Tree DP — Computing Rob/Skip Pairs Bottom-Up — Watch how each node computes its [withRob, withoutRob] pair using only its direct children's pairs, then passes the result upward. No hash map, no grandchild peeking.

Algorithm

  1. Define a helper dfs(node) that returns a pair [withRob, withoutRob].
  2. Base case: if node is null, return [0, 0].
  3. Recursively get leftPair = dfs(node.left) and rightPair = dfs(node.right).
  4. Compute:
    • withRob = node.val + leftPair[1] + rightPair[1] (rob this, children must be skipped)
    • withoutRob = max(leftPair[0], leftPair[1]) + max(rightPair[0], rightPair[1]) (skip this, children free to choose)
  5. Return [withRob, withoutRob].
  6. The answer is max(dfs(root)).

Code

struct TreeNode {
    int val;
    TreeNode *left;
    TreeNode *right;
    TreeNode(int x) : val(x), left(nullptr), right(nullptr) {}
};

class Solution {
public:
    int rob(TreeNode* root) {
        auto result = dfs(root);
        return max(result.first, result.second);
    }
    
    // Returns {withRob, withoutRob}
    pair<int, int> dfs(TreeNode* node) {
        if (!node) return {0, 0};
        
        auto left = dfs(node->left);
        auto right = dfs(node->right);
        
        int withRob = node->val + left.second + right.second;
        int withoutRob = max(left.first, left.second)
                       + max(right.first, right.second);
        
        return {withRob, withoutRob};
    }
};
class TreeNode:
    def __init__(self, val=0, left=None, right=None):
        self.val = val
        self.left = left
        self.right = right

class Solution:
    def rob(self, root: TreeNode) -> int:
        def dfs(node):
            if not node:
                return [0, 0]
            
            left_pair = dfs(node.left)
            right_pair = dfs(node.right)
            
            with_rob = node.val + left_pair[1] + right_pair[1]
            without_rob = max(left_pair) + max(right_pair)
            
            return [with_rob, without_rob]
        
        return max(dfs(root))
class TreeNode {
    int val;
    TreeNode left;
    TreeNode right;
    TreeNode(int val) { this.val = val; }
}

class Solution {
    public int rob(TreeNode root) {
        int[] result = dfs(root);
        return Math.max(result[0], result[1]);
    }
    
    // Returns [withRob, withoutRob]
    private int[] dfs(TreeNode node) {
        if (node == null) return new int[]{0, 0};
        
        int[] left = dfs(node.left);
        int[] right = dfs(node.right);
        
        int withRob = node.val + left[1] + right[1];
        int withoutRob = Math.max(left[0], left[1])
                       + Math.max(right[0], right[1]);
        
        return new int[]{withRob, withoutRob};
    }
}

Complexity Analysis

Time Complexity: O(n)

We visit each node exactly once.
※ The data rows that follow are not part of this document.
Lemma upd_state_id r i f w : (forall x, f x = x) -> upd_req r (upd_state i f) w = w.
Proof.
  intros Hf. unfold upd_req. assert (alter (upd_state i f) r (reqs w) = reqs w) as E.
  { apply list_eq. intros j. destruct (decide (j = r)) as [->|]; [|by rewrite list_lookup_alter_ne].
    rewrite list_lookup_alter_eq. destruct (reqs w !! r) as [rq|]; [|done]. cbn. f_equal. destruct rq as [l].
    unfold upd_state. cbn. unfold upd_rq_state. cbn. f_equal.
    apply list_eq. intros k. destruct (decide (k = i)) as [->|]; [|by rewrite list_lookup_alter_ne].
    rewrite list_lookup_alter_eq. destruct (l !! i); cbn; [by rewrite Hf|done]. }
  destruct w. unfold upd_reqs in *. cbn in *. by rewrite E.
Qed.

Lemma upd_state_ext r i f g w : (forall x, f x = g x) -> upd_req r (upd_state i f) w = upd_req r (upd_state i g) w.
Proof.
  intros Hf. unfold upd_req. assert (alter (upd_state i f) r (reqs w) = alter (upd_state i g) r (reqs w)) as E.
  { apply list_eq. intros j. destruct (decide (j = r)) as [->|]; [|by rewrite !list_lookup_alter_ne].
    rewrite !list_lookup_alter_eq. destruct (reqs w !! r) as [rq|]; [|done]. cbn. f_equal. destruct rq as [l].
    unfold upd_state. cbn. unfold upd_rq_state. cbn. f_equal.
    apply list_eq. intros k. destruct (decide (k = i)) as [->|]; [|by rewrite !list_lookup_alter_ne].
    rewrite !list_lookup_alter_eq. destruct (l !! i); cbn; [by rewrite Hf|done]. }
  destruct w. unfold upd_reqs in *. cbn in *. by rewrite E.
Qed.
(** A reply to [GET_LOCK] other than 1 (0 after the timeout, NULL on an
    error) ends the hook after two operations: it prints the warning and
    records nothing. *)
Theorem lock_refused_ends_the_hook cfg t d w reply :
  FIRST_BLOOD_ENABLED cfg = true -> s_date t = Some d ->
  cache w !! redis_key_of (s_challenge_id t) = None ->
  reply <> Some 1 ->
  run (on_solve_inserted cfg t) [Go; LockReply reply] w
  = (Ok tt,
     add_log "[PHASE2 FIRST BLOOD WARNING] Failed to acquire advisory lock (timeout or error)"
       (add_trace KGetLock (add_trace KCacheGet w))).
Proof.
  intros Hen Hd Hc Hr. unfold run.
  rewrite (hook_without_hint cfg t d w Hen Hd Hc) by reflexivity. cbn [tl].
  unfold acquire_lock. cbn [bind call try_except exec_prog hd tl exec perform kind_of].
  rewrite bool_decide_eq_false_2 by done. reflexivity.
Qed.

Lemma lock_refused_ends_the_hook_witness :
  run (on_solve_inserted default_config (solve_of 1 3 1 10)) [Go; LockReply (Some 0)]
      (insert_solve (solve_of 1 3 1 10) fresh_world)
  = (Ok tt,
     add_log "[PHASE2 FIRST BLOOD WARNING] Failed to acquire advisory lock (timeout or error)"
       (add_trace KGetLock (add_trace KCacheGet (insert_solve (solve_of 1 3 1 10) fresh_world)))).
Proof.
  apply (lock_refused_ends_the_hook default_config (solve_of 1 3 1 10) 10); try reflexivity.
  discriminate.
Defined.
(** ** An attribute that decides the label *)

(** X17: after [load_data] on a well-formed table, for every attribute of
    the table, [calculate_conditional_entropy] returns a number between 0
    and the entropy of the labels, and it returns 0 exactly when no value of
    the attribute occurs with two different labels in the table: the
    information gain of such an attribute, and of no other, is the whole
    entropy of the labels. *)
Theorem X17_conditional_entropy_zero_iff_attribute_decides `{PySet}
  (rows : list (list string)) (s0 : DecisionTree) (attr : nat) :
  wf_rows rows = true -> (attr < n_attributes rows)%nat ->
  exists s ce,
    load_data rows s0 = (Ok tt, s) /\
    calculate_conditional_entropy s attr = Ok ce /\
    (0 <= ce <= calculate_entropy s)%R /\
    calculate_information_gain s attr = Ok (calculate_entropy s - ce)%R /\
    (ce = 0%R <->
     forall v d1 d2,
       In (v, d1) (combine (column (attributes s) attr) (decisions s)) ->
       In (v, d2) (combine (column (attributes s) attr) (decisions s)) ->
       d1 = d2).
Proof.
  intros Hwf Hattr. destruct (wf_rows_inv rows Hwf) as [Hne _].
  destruct (load_data_Ok rows s0 Hwf) as [root [_ Hload]].
  assert (Hlen : (0 < Z.of_nat (length (labels rows)))%Z)
    by (rewrite labels_length; destruct rows; [contradiction | simpl; lia]).
  assert (Hdecs : labels rows <> [])
    by (destruct rows; [contradiction | discriminate]).
  pose proof (eq_trans (tables_column_length rows attr)
                       (eq_sym (labels_length rows))) as Hsame.
  eexists (tables rows (Some root)), _.
  split; [exact Hload|].
  unfold calculate_information_gain, calculate_conditional_entropy,
    dict_lookup.
  rewrite (tables_attribute_decision_counts rows (Some root) attr Hattr).
  cbn [rbind].
  change (decisions (tables rows (Some root))) with (labels rows).
  change (attributes (tables rows (Some root)))
    with (map (@removelast string) rows).
  rewrite conditional_entropy_fold_Ok by lia. cbn [rbind].
  split; [reflexivity|].
  unfold calculate_entropy.
  change (decision_counts (tables rows (Some root)))
    with (tally (labels rows)).
  split; [|split; [reflexivity|]].
  - pose proof (conditional_entropy_le_entropy _ _ Hsame Hdecs) as Hle.
    pose proof (conditional_fold_nonneg _ _ Hlen
                  (tally2_all_positive
                     (combine (column (map (@removelast string) rows) attr)
                              (labels rows)))
                  0%R (Rle_refl 0)) as Hnn.
    split; lra.
  - exact (conditional_entropy_zero_iff _ _ Hsame Hdecs).
Qed.

Lemma X17_witness :
  wf_rows scenario_rows = true /\ (0 < n_attributes scenario_rows)%nat /\
  exists s ce,
    @load_data insertion_order scenario_rows init = (Ok tt, s) /\
    calculate_conditional_entropy s 0 = Ok ce /\
    (0 <= ce <= calculate_entropy s)%R /\
    calculate_information_gain s 0 = Ok (calculate_entropy s - ce)%R /\
    (ce = 0%R <->
     forall v d1 d2,
       In (v, d1) (combine (column (attributes s) 0) (decisions s)) ->
       In (v, d2) (combine (column (attributes s) 0) (decisions s)) ->
       d1 = d2).
Proof.
  split; [reflexivity|]. split; [vm_compute; lia|].
  apply (@X17_conditional_entropy_zero_iff_attribute_decides insertion_order
           scenario_rows init 0);
    [reflexivity | vm_compute; lia].
Defined.

(** ** Reading the file *)

Lemma concat_cons_char (sep : string) (c : ascii) (piece : string)
  (rest : list string) :
  String.concat sep (String c piece :: rest) =
  String c (String.concat sep (piece :: rest)).
Proof. destruct rest; reflexivity. Qed.

Lemma split_pieces_join (sep : ascii) (s : string) :
  String.concat (String sep EmptyString)
         (fst (split_pieces sep s) :: snd (split_pieces sep s)) = s.
Proof.
  induction s as [|c s IH]; [reflexivity|].
  cbn [split_pieces]. destruct (split_pieces sep s) as [piece rest].
  cbn [fst snd] in IH.
  destruct (Ascii.eqb c sep) eqn:E; cbn [fst snd].
  - apply Ascii.eqb_eq in E. subst c.
    change (String.concat (String sep EmptyString) (EmptyString :: piece :: rest))
      with (String sep (String.concat (String sep EmptyString) (piece :: rest))).
    now rewrite IH.
  - now rewrite concat_cons_char, IH.
Qed.

Lemma split_pieces_no_sep (sep : ascii) (s : string) :
  has_char sep (fst (split_pieces sep s)) = false /\
  Forall (fun piece => has_char sep piece = false) (snd (split_pieces sep s)).
Proof.
  induction s as [|c s [IH1 IH2]]; [split; [reflexivity | constructor]|].
  cbn [split_pieces]. destruct (split_pieces sep s) as [piece rest].
  cbn [fst snd] in *.
  destruct (Ascii.eqb c sep) eqn:E; cbn [fst snd].
  - split; [reflexivity | now constructor].
  - split; [|exact IH2]. cbn [has_char]. now rewrite E, IH1.
Qed.

Lemma split_pieces_length (sep : ascii) (s : string) :
  length (snd (split_pieces sep s)) = count_char sep s.
Proof.
  induction s as [|c s IH]; [reflexivity|].
  cbn [split_pieces count_char]. destruct (split_pieces sep s) as [piece rest].
  cbn [snd] in IH.
  destruct (Ascii.eqb c sep); cbn [snd length]; lia.
Qed.

Lemma split_pieces_field (sep : ascii) (f : string) :
  has_char sep f = false -> split_pieces sep f = (f, []).
Proof.
  induction f as [|c f IH]; [reflexivity|].
  cbn [has_char split_pieces]. intros Hno.
  apply orb_false_iff in Hno. destruct Hno as [Hc Hf].
  now rewrite (IH Hf), Hc.
Qed.
Lemma methods_touch_only_their_container_witness :
  1 ≠ 0 ∧
  heap (final (clear 0 store_42_7)) !! 1 = heap store_42_7 !! 1 ∧
  heap (final (operator_assign_copy 0 1 store_42_7)) !! 1 = heap store_42_7 !! 1.
Proof.
  split; [discriminate |]. split.
  - apply (proj1 (methods_touch_only_their_container checked_ctor Lvalue 0 1 double 5%Z 7%Z));
      discriminate.
  - apply (proj1 (proj2 (proj2 (proj2 (proj2 (proj2 (proj2 (proj2 (proj2 (proj2 (proj2
             (methods_touch_only_their_container
                checked_ctor Lvalue 0 1 double 5%Z 7%Z))))))))))));
      discriminate.
Defined.

(** * Lifetimes: construction, replacement, destruction *)

Section Lifetimes.

Context {T : Type}.
Implicit Types (σ : machine T) (o d : Optional T) (l this other self : loc) (v w : T).

Lemma live_at_lookup σ l o :
  heap σ !! l = Some o → live_at σ l = match value_ o with Live _ => 1 | Raw => 0 end.
Proof. intros H. unfold live_at. by rewrite H. Qed.

Lemma destroy_count_destructions this d :
  destroy_count this (destructions this d ++ [EFlag this false] : list (event T))
  = match value_ d with Live _ => 1 | Raw => 0 end.
Proof.
  unfold destroy_count, destructions. destruct (value_ d); cbn; [done |].
  by rewrite Nat.eqb_refl.
Qed.

Lemma heap_update_same σ l o es : heap σ !! l = Some o → heap (update σ l o es) = heap σ.
Proof. intros H. unfold update. cbn. by apply insert_id. Qed.

Lemma Optional_dtor_run σ this d :
  heap σ !! this = Some d → well_formed d →
  Optional_dtor this σ
  = (Ret tt, mkMachine (delete this (heap σ))
               (trace σ ++ destructions this d ++ [EFlag this false])).
Proof.
  intros H Hwf. unfold Optional_dtor.
  erewrite bind_Ret by (by apply clear_run).
  unfold update. cbn. by rewrite delete_insert_eq.
Qed.

Lemma operator_deref_unfold cat self σ :
  operator_deref cat self σ = forward_value cat self σ.
Proof.
  destruct cat;
    unfold operator_deref, forward_value, value_rvalue, release_value,
      value_const_lvalue, value_lvalue, _throw_if_inactive, load_has_value_, bind, object;
    destruct (heap σ !! self) as [[[|[]] s]|] eqn:E; cbn; rewrite ?E; cbn; rewrite ?E; done.
Qed.

(** X1. [clear()] on a well-formed container returns normally, destroys the
    held value once if there is one and nothing otherwise, and leaves the
    container empty.  It is idempotent: a second [clear()] destroys nothing
    and leaves every container as the first one left it. *)
Theorem clear_empties_and_is_idempotent σ this d :
  heap σ !! this = Some d → well_formed d →
  let σ1 := final (clear this σ) in
  let σ2 := final (clear this σ1) in
  result (clear this σ) = Ret tt ∧
  vacant σ1 this ∧
  has_value this σ1 = (Ret false, σ1) ∧
  destroy_count this (since σ σ1) = live_at σ this ∧
  result (clear this σ1) = Ret tt ∧
  destroy_count this (since σ1 σ2) = 0 ∧
  heap σ2 = heap σ1.
Proof.
  intros H Hwf.
  rewrite (clear_run _ _ _ H Hwf). cbn [final result fst snd].
  set (σ1 := update _ _ _ _).
  assert (H1 : heap σ1 !! this = Some (mkOptional (Init false) Raw))
    by apply update_lookup.
  rewrite (clear_run _ _ _ H1 I). cbn [final result fst snd].
  repeat split; try done.
  - by eapply load_has_value__run.
  - unfold σ1. rewrite since_update, destroy_count_destructions.
    by rewrite (live_at_lookup _ _ _ H).
  - by rewrite since_update.
  - by apply heap_update_same.
Qed.
(** * Shaheen: joystick control loop (newcode.py, UIjoy.py)

    A shallow embedding of the two joystick control scripts and the
    properties of their channel mapping, altitude hold, button dispatch,
    battery classification and exit paths.

    Numbers.  Python [int] is [Z].  Python [float] is modelled by the exact
    rationals [Q]: every float expression of the scripts is read as the
    rational expression it rounds, and [int(x)] on a float is truncation
    toward zero.  Comparisons, [min] and [max] are the Python ones.  What is
    stated of float values is what does not rest on rounding: the formula a
    value is computed by, order, ranges and truncation.  Identities that
    hold of rationals only (a weighted mean of two equal values being that
    value, a product being exact) are not stated.

    Effects.  The module-level variables and the locals of [joy_controller]
    that live across iterations are the fields of one [State] record.  Calls
    to the flight-controller link and to the GPIO library are logged in
    [trace]; what those calls return (or that they raise) is supplied per
    loop iteration by a [TickInput].  Inside the loop the curses screen is a
    display only: its calls are taken to return and are not logged, except
    for the battery message.  Outside the loop the screen calls that decide
    what the exit path does are modelled with their failure: the write that
    opens the [finally] clause of newcode.py, and the calls of
    [run_curses]. *)

From Stdlib Require Import ZArith QArith Qround Qabs Qminmax List Bool String Lia Lqa.
Import ListNotations.
Open Scope string_scope.
Open Scope Z_scope.

(** ** Python arithmetic *)

Module Py.

(** [a < b] on floats. *)
Definition ltb (a b : Q) : bool := negb (Qle_bool b a).

(** [int(x)] for a float [x]: truncation toward zero. *)
Definition int (x : Q) : Z := Z.quot (Qnum x) (Z.pos (Qden x)).

(** [min(a, b)]: the first argument unless the second is strictly smaller. *)
Definition min (a b : Q) : Q := if ltb b a then b else a.

(** [max(a, b)]: the first argument unless the second is strictly larger. *)
Definition max (a b : Q) : Q := if ltb a b then b else a.
Lemma process_items_records db start_dt end_dt template grand items :
  ∀ report_data category_totals σ report_data' category_totals' σ',
    process_items db start_dt end_dt template grand (report_data, category_totals)
      items σ
    = (Ok (report_data', category_totals'), σ') →
    ∃ records, Forall2 (record_of db start_dt end_dt) items records
               ∧ report_data' = foldl file_record report_data records.
Proof.
  induction items as [|item items IH]; intros rd ct σ rd' ct' σ' Hrun.
  - injection Hrun as <- _ _. exists []. split; [constructor|done].
  - cbn [process_items] in Hrun. unfold mbind, M_bind in Hrun.
    destruct (process_item _ _ _ _ _ _ _ _) as [[[rd1 ct1]|e] σ1] eqn:Hstep; [|done].
    apply process_item_records in Hstep as (data & Hdata & ->).
    apply IH in Hrun as (records & Hrecords & ->).
    exists (data :: records). split; [by constructor|done].
Qed.

(** Pure facts on filing. *)
Lemma file_record_get rd data c :
  dict_get c (file_record rd data)
  = if decide (record_category data = c)
    then Some (default [] (dict_get c rd) ++ [data])
    else dict_get c rd.
Proof.
  unfold file_record. case_decide as Hc.
  - subst c. apply dict_get_set_eq.
  - by apply dict_get_set_ne.
Qed.

Lemma file_record_keys rd data :
  (file_record rd data).*1
  = if decide (record_category data ∈ rd.*1) then rd.*1
    else rd.*1 ++ [record_category data].
Proof.
  unfold file_record. set (c := record_category data).
  destruct (dict_get c rd) as [rs|] eqn:Hrd.
  - rewrite decide_True.
    + by erewrite dict_set_present_keys.
    + apply dict_get_Some_elem in Hrd. apply list_elem_of_fmap. by exists (c, rs).
  - rewrite decide_False by (by apply dict_get_None).
    rewrite (dict_set_absent c _ _ Hrd). by rewrite fmap_app.
Qed.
At each node, we perform a constant amount of work: two additions and two max operations. Total: O(n).

Space Complexity: O(h)

The only space used is the recursion call stack, which goes as deep as the tree's height h. In the worst case (skewed tree), h = n → O(n). For a balanced tree, h = log n → O(log n).

Compared to the memoized approach, we eliminated the O(n) hash map entirely. The pair values are returned on the stack and never stored globally. This gives the same O(n) time with strictly less space overhead — just the recursion stack.